##### SUPPLIED DATA #####

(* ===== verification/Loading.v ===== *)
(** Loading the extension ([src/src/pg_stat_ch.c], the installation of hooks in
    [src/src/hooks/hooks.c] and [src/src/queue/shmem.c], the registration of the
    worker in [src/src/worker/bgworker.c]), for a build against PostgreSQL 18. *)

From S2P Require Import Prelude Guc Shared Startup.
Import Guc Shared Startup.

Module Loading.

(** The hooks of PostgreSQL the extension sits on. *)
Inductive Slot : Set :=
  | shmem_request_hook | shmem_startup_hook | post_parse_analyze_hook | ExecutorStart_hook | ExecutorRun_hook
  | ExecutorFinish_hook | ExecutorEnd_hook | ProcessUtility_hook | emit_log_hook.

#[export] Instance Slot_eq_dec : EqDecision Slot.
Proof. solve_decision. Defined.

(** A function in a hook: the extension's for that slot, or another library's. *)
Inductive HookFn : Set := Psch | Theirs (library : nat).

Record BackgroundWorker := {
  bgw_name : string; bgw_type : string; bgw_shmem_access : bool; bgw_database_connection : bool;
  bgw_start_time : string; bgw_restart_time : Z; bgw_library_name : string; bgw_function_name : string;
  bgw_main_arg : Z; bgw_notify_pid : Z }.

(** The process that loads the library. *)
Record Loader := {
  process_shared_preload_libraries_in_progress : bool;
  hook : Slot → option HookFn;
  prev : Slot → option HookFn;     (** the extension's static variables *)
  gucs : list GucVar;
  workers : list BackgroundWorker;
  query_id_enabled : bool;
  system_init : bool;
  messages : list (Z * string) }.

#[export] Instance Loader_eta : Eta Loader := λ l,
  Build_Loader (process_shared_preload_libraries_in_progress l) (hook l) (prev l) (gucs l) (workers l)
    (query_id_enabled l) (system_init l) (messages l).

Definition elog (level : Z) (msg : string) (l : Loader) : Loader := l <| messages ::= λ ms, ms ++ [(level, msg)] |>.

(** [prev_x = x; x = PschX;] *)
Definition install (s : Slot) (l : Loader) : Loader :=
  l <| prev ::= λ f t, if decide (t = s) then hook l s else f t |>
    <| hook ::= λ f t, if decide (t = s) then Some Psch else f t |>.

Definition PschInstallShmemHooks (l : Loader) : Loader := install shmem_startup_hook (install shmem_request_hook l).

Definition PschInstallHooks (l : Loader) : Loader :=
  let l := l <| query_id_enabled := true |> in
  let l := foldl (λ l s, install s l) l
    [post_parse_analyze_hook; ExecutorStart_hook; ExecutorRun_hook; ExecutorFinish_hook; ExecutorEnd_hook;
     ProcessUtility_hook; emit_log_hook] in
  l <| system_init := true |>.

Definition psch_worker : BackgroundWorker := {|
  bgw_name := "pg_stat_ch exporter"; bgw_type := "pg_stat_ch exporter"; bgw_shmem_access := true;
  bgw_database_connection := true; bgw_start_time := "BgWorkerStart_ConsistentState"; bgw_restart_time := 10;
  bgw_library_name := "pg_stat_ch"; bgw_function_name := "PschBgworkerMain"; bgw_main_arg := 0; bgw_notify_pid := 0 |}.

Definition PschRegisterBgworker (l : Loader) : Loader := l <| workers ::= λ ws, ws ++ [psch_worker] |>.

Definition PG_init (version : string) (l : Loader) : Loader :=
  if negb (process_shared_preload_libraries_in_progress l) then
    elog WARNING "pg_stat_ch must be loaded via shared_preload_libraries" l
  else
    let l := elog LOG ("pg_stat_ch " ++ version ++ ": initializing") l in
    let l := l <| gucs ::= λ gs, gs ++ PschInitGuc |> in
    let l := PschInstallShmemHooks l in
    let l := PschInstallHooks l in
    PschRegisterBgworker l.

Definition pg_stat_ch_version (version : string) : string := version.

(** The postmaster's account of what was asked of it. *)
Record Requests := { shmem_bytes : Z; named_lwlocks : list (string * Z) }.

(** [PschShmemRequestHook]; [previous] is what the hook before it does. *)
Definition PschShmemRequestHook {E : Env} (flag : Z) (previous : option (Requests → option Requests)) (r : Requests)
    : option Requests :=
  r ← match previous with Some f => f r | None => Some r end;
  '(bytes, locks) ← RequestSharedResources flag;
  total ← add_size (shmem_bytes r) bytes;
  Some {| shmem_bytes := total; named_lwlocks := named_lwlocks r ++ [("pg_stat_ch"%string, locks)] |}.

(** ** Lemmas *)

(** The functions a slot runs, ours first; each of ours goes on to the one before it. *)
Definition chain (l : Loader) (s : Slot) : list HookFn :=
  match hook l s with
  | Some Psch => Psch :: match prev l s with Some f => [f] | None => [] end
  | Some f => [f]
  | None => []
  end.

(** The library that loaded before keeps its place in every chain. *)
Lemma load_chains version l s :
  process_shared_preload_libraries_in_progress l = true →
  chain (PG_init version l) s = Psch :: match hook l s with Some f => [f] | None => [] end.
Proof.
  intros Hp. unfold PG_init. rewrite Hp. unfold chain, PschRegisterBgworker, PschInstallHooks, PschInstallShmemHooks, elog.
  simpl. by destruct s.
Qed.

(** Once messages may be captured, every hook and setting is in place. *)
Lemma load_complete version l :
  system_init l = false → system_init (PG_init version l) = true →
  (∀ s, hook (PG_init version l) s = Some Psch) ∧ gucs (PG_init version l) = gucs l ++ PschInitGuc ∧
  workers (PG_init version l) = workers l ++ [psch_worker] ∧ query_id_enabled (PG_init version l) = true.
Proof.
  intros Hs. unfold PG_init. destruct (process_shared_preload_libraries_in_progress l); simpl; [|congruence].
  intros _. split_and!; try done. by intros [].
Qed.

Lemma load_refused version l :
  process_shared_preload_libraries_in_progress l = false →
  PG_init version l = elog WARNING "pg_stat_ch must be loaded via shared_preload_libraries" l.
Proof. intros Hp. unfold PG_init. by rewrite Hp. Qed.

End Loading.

#####

*EXERCISE*. Scan the listing for the string "BackgroundWorker", then copy every line where it appears.

*REPLY TO THE EXERCISE*.
Record BackgroundWorker := {
  workers : list BackgroundWorker;
Definition psch_worker : BackgroundWorker := {|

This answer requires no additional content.